# Need guidance



## GtoWayner68 (Aug 14, 2016)

I'm sure it's been covered before. However spending the better part of this morning using the search feature I have failed to figure out what I'm looking for. Maybe I don't know the correct terminology or part name but I can't find it through Google or I can't find it through our forum. What is the part called that covers my pillars in between the front door windows and the rear windows... see picture for what I'm asking.


----------



## pjw1967 (Mar 10, 2014)

Do a search for inner b pillar moldings....


----------



## GtoWayner68 (Aug 14, 2016)

Thanks! Really appreciate it


----------



## Pinion head (Jan 3, 2015)

Wayne, Your '68 Pontiac Tempest or LeMans is a 2 door Coupe/aka/ 2door Post...has a frame around the door. This specific inner pillar trim piece was only used on '68-72 GM A body Coupes & is not reproduced.
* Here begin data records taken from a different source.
Lemma map_sound :
  is_map opcode = true -> judge_map c opcode immediate types declared = Ok t ->
  returns (execute_map opcode operands t) t \/
  execute_map opcode operands t = Err Fault /\ Exists unencodable (key_operands opcode operands).
Proof using Htyped.
  intros Hop (_ & _ & H)%bind_Ok. destruct opcode; try done.
  - unfold judge_map_new in H. apply bind_Ok in H as (_ & Heven%ensure_Ok & H).
    assert (exists k v, t = map_result k v /\ aligned k v types = true) as (k & v & -> & Ha).
    { destruct types as [|k [|v rest]].
      - apply bind_Ok in H as (d & _ & H). repeat (case_match; try done).
        simplify_res. by eexists _, _.
      - done.
      - apply bind_Ok in H as (_ & H%ensure_Ok & [= <-]). apply andb_true_iff in H as [Ha _]. by exists k, v. }
    rewrite <- (Forall2_length _ _ _ Htyped) in Heven.
    destruct (map_pairs_cases [] operands (NoDup_nil_2) Heven) as [(l & E & Hl)|[E|[E Hu]]].
    + left. rewrite E in Htyped |- *. pose proof (typed_pairs _ _ _ _ Htyped Ha) as He.
      destruct (execute_map_new (TOrderedMap k v) (TBuiltinFailure BFDuplicateKey) l Hl) as [[_ E']|[_ (l' & E' & Hl' & Hp & _)]];
        unfold map_result; rewrite E'; apply returns_Ok; [by apply err_has_type, builtin_error_has_type|].
      apply ok_has_type, map_has_type; [done|]. unfold entries_typed. by rewrite Hp.
    + left. unfold execute_map, map_result. rewrite E. by apply returns_Ok, err_has_type, builtin_error_has_type.
    + right. split; [|done]. unfold execute_map, map_result. by rewrite E.
  - destruct types as [|[] [|probe [|]]]; try done. simplify_res. inv_operands.
    apply has_type_entries in Hv as (l & -> & Hl & He). destruct (encodes_or v0) as [[q Hq]|Hq]; [left|right].
    + rewrite (execute_map_get _ _ _ _ _ Hl Hq). apply returns_Ok, option_has_type. intros x Hx.
      rewrite map_of_lookup in Hx. apply fmap_Some in Hx as (p & [Hp _]%find_first_Some & ->).
      apply (proj1 (Forall_forall _ _) He p Hp).
    + split; [|by left]. unfold execute_map. by rewrite (proj2 (key_bytes_Err _) Hq).
  - destruct types as [|[] [|probe [|]]]; try done. simplify_res. inv_operands.
    apply has_type_entries in Hv as (l & -> & Hl & He). destruct (encodes_or v0) as [[q Hq]|Hq]; [left|right].
    + rewrite (execute_map_contains _ _ _ _ _ Hl Hq). apply returns_Ok, bool_has_type.
    + split; [|by left]. unfold execute_map. by rewrite (proj2 (key_bytes_Err _) Hq).
  - destruct types as [|[] [|probe [|r [|]]]]; try done. simplify_res. inv_operands.
    apply has_type_entries in Hv as (l & -> & Hl & He). destruct (encodes_or v0) as [[q Hq]|Hq]; [left|right].
    + match goal with |- returns (execute_map _ [mkConstValue ?a _; _; _] ?b) _ =>
        destruct (execute_map_insert a b _ _ _ Hl Hq v1) as (l' & -> & Hl' & _ & Hp) end.
      apply returns_Ok, map_has_type; [done|]. unfold entries_typed. rewrite Hp. apply Forall_app. split; [by apply others_typed|].
      by apply Forall_singleton.
    + split; [|by left]. unfold execute_map. by rewrite (proj2 (key_bytes_Err _) Hq).
  - destruct types as [|[] [|probe [|]]]; try done. simplify_res. inv_operands.
    apply has_type_entries in Hv as (l & -> & Hl & He). destruct (encodes_or v0) as [[q Hq]|Hq]; [left|right].
    + match goal with |- returns (execute_map _ [mkConstValue ?a _; _] ?b) _ =>
        destruct (execute_map_remove a b _ _ _ Hl Hq) as (l' & -> & Hl' & _ & Hp) end.
      apply returns_Ok, map_has_type; [done|]. unfold entries_typed. rewrite Hp. by apply others_typed.
    + split; [|by left]. unfold execute_map. by rewrite (proj2 (key_bytes_Err _) Hq).
Qed.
-Pontiac built A body 2door Coupes through '72 model year. 
-Buick & Olds discontinued their Abody 2door Post body style after the '70 models. 
-Chevy built two door Post base Chevelles through the '69 models. 

Not that easy to find of a trim piece. Have owned quite a few '69-72 2door Coupes over the years, & have pulled a bunch of 2 door Post trim. These same trim pieces needed replacing in my '72 LeMans Coupe (1 of 27 400 stick LeMans Coupes). I ended up pulling a pair for its restoration in MN. 

Can't find these trim pieces, ck back this Fall, will be again on long roadtrlp hitting monster oldschool yards.


----------



## GtoWayner68 (Aug 14, 2016)

Any ideas on what I could use for my gto? I do realize that this was a 2d post... but I thought maybe I didn't know correct terminology, to locate them...Iv spent more hrs searching for mother******** then sleeping and keep finding the "A" pillar trims. Do you think I could modify the a pillar trims to work?


----------



## chuckha62 (Apr 5, 2010)

I would expand my search if I were you. Try looking for parts (probably used) for other A body GM cars, Buick Skylark, Chevrolet Chevelle, Olds Cutlass, etc. Any of those coupes should be the same. As far as color, you can always paint/dye them black.


----------



## GtoWayner68 (Aug 14, 2016)

Thanks guys. These must be hard finds. I'm coming up with Jack diddly. However I find repos for novas... Can anybody give me dementions on the b pillar trims?


----------